▶ _Given data_
+---+
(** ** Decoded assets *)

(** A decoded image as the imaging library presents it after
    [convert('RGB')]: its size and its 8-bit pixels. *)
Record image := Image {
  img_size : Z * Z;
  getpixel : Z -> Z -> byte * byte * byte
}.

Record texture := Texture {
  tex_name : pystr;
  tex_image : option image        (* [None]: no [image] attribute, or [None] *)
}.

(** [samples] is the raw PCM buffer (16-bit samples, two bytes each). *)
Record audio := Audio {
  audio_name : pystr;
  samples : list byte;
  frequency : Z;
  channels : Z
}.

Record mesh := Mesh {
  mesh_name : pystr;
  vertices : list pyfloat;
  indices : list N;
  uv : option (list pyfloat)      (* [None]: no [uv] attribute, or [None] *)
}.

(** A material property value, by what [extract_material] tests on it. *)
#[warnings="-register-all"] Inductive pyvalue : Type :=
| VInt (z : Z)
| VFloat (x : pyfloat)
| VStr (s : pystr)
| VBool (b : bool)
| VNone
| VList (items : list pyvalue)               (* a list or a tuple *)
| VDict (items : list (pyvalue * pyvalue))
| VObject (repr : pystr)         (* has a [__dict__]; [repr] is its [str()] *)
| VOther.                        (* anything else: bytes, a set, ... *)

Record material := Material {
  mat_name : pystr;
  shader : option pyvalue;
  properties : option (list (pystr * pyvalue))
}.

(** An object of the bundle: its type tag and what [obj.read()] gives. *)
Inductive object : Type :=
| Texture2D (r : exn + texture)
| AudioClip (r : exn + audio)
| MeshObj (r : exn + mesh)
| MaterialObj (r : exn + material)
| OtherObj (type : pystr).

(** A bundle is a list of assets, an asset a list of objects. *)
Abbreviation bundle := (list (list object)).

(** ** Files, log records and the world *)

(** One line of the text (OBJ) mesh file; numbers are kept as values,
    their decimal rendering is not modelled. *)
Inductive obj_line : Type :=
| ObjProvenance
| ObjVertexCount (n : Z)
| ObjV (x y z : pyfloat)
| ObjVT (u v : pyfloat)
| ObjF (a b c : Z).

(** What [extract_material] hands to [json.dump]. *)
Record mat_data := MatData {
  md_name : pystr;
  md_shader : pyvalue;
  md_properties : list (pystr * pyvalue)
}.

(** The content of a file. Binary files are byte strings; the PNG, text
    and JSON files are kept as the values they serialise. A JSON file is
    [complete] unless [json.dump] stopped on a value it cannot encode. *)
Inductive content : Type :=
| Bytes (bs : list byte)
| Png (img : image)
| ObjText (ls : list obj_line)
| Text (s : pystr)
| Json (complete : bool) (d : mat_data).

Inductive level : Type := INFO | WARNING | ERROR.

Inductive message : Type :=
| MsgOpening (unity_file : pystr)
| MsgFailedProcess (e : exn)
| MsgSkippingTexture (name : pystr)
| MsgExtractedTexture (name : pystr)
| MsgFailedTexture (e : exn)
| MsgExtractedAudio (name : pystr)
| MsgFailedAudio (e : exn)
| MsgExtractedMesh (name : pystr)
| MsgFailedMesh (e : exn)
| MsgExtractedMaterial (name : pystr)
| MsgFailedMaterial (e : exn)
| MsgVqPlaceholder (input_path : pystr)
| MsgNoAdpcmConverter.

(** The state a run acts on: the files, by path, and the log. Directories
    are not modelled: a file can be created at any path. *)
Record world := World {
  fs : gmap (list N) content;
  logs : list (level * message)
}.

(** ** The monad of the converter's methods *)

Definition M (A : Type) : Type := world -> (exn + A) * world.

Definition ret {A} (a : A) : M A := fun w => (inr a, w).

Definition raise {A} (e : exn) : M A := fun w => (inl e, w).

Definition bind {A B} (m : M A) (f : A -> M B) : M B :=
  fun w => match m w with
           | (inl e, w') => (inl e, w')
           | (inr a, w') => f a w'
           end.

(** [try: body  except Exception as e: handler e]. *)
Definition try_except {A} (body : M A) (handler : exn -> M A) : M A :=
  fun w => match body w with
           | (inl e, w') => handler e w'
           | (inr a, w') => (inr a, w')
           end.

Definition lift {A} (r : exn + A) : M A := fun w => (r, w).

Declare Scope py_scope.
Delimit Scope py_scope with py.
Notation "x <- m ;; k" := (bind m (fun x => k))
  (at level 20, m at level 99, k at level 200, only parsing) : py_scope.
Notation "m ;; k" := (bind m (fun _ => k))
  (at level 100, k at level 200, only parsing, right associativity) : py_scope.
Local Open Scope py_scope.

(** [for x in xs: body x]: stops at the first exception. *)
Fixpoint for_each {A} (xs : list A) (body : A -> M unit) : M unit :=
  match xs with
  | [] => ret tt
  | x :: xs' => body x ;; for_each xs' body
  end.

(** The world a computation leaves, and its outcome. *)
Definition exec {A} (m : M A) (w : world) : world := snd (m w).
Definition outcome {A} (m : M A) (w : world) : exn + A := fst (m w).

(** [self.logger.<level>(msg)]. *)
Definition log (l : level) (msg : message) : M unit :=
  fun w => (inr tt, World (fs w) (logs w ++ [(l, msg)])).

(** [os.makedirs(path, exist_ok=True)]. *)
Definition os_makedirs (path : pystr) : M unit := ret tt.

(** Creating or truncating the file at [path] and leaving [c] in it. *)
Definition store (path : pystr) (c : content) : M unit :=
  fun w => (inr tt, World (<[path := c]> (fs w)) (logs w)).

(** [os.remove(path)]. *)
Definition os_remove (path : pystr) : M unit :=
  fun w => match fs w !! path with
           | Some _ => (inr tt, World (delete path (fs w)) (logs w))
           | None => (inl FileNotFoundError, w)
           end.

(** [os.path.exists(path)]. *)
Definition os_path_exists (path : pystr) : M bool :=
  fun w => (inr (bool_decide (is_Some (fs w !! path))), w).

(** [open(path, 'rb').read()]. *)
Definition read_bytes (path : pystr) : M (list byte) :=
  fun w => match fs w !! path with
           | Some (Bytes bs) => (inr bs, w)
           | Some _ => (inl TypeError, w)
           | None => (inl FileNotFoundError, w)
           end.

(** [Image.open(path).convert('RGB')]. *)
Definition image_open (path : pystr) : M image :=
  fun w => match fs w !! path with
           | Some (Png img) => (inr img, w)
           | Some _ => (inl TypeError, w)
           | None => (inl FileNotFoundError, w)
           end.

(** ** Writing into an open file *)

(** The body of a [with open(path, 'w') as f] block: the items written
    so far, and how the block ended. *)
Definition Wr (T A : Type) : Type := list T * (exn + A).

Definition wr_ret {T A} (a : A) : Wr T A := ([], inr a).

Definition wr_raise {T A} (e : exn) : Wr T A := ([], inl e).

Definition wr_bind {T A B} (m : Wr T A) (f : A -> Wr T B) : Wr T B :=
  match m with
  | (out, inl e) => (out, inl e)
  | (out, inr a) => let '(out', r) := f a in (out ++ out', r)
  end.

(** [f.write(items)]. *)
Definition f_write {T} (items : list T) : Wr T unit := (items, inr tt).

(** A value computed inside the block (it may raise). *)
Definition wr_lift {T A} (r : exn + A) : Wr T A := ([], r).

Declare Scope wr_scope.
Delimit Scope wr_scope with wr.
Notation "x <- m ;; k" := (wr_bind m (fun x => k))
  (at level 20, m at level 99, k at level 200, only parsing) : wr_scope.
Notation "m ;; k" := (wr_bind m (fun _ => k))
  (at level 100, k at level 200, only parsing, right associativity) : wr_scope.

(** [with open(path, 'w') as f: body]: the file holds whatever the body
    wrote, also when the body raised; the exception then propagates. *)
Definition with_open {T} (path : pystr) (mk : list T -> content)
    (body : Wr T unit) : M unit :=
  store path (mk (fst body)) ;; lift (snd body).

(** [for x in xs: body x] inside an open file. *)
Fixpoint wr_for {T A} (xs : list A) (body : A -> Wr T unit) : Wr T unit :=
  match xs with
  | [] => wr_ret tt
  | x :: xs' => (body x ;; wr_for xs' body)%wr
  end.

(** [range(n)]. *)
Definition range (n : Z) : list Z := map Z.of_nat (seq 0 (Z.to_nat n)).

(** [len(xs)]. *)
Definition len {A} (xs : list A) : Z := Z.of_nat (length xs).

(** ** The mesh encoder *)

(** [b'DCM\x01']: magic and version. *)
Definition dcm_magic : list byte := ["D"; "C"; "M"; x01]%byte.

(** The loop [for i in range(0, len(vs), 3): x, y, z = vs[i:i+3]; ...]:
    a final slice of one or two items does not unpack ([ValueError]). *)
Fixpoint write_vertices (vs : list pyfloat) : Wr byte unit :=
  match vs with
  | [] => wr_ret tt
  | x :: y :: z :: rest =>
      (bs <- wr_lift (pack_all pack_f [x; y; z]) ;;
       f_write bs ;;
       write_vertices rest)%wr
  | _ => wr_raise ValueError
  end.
+---+
▶ _Your instructions_
Gather up the lines containing the word "inside" from these records and copy them.

▶ _Exercise output_
(** A value computed inside the block (it may raise). *)
(** [for x in xs: body x] inside an open file. *)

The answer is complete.